Les premières phases de ce bref essai préfacé par Jacques Brault laissent entendre qu’il ne s’agit pas seulement d’une autre étude venant s’ajouter à la longue bibliographie consacrée à Henri Michaux. L’auteure, après « d’interminables années d’immobilité », suit patiemment la démarche de Michaux et se sent accompagnée par lui. C’est bien là l’effet salutaire de ce poète : il nous remet en mouvement, il nous apprend le mouvement.
L’essayiste abandonne la neutralité qui serait de mise dans une étude de type universitaire – elle se situe plutôt dans la lignée divergente de Jean-Pierre Richard. Michaux n’est pas tenu à distance parce que si souvent, si constamment, il dérange, mais au contraire approché pour cette raison même.

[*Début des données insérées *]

Lemma audit_verify_succeeds label m :
  log_verifies m -> fst (run_command label (Audit AuditVerify) m) = Finished tt.
Proof.
  intros Hv.
  assert (Ho : ends (fun _ => False) (fun _ _ => True) (run_command label (Audit AuditVerify) m)).
  { cbn [run_command]. unfold audit_command. process_step. process_step. intros m1 Hm1.
    process_step. apply verify_audit_ends.
    - intros n m2 _ _. process_step. done.
    - intros m2 _ Hno. apply Hno. by eapply log_verifies_calm. }
  by destruct (run_command label (Audit AuditVerify) m) as [[[]| | |] m'].
Qed.

End Commands.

L’enfance de Michaux est rappelée, qui a été refus d’abord, paradoxalement celui du langage alors qu’il s’y est ensuite livré avec quelle passion et quelle invention ! Il a rêvé d’un « art de passage » d’un mot, d’une phrase, d’une pensée et d’une émotion à l’autre, d’un genre à l’autre. Et, tout naturellement passage de l’écriture au dessin et à la peinture dans une alliance du signe avec la chose qu’il trouve réalisée chez Klee, dans le pictogramme chinois ou dans le dessin d’un enfant, qui lui aussi provient d’un « étonnement face au monde ». Ce passage, dit Michaux, l’a « décongestionné des mots ». L’essayiste insiste donc sur les deux opérations de la main qui trace la ligne pour écrire et pour dessiner dans une continuité indissociable.
L’essai est le fruit d’une longue imprégnation de Michaux et nourri d’une culture qui, par Rilke, Bonnefoy ou Vadeboncœur, en prolonge les échos. Si, comme on peut s’y attendre, les citations sont nombreuses, elles s’insèrent naturellement, avec fluidité, dans le propos toujours à la hauteur de l’œuvre qui l’a suscité. L’auteure est fascinée par Michaux mais son étude (le terme est ici approximatif puisque celle-ci est en même temps réflexion et méditation) garde sa fermeté et sa personnalité. Les formulations justes et heureuses abondent, qui caractérisent à la fois la démarche de Michaux et celle de sa lectrice : « Vivre ainsi dans les livres, dit-elle, ce n’est pas trahir le monde, ni s’en détourner, c’est vivre dans ses plis, là où se révèle non pas la dureté du monde, mais sa lumière chatoyante comme une image fugace de soi sur un morceau de miroir dans un camp de concentration ».
Je m’étonne que dans sa lecture si pénétrante l’auteure ne prenne pas en compte la charge d’humour que contient l’œuvre de Michaux. Le mot apparaît à la dernière page, mais il est écarté. Certes, comme elle le dit, cette œuvre est « l’une des plus sérieuses de notre époque, en ce qu’elle convoque la main et l’œil, le mot et le dessin pour enchaîner l’homme à ce qui le libère : la ligne, le mouvement » – et enchaîner à ce qui libère n’est pas ici une contradiction. Mais l’humour fissure la carapace qui ne cesse de se reformer autour de nous : loin de s’exclure, sérieux et humour se conjuguent pour nous en dégager.
En refermant ce petit livre de facture soignée et de riche contenu, j’ai eu envie de rouvrir Michaux. Lui, « l’homme froissé », déplie celle ou celui qui le lit.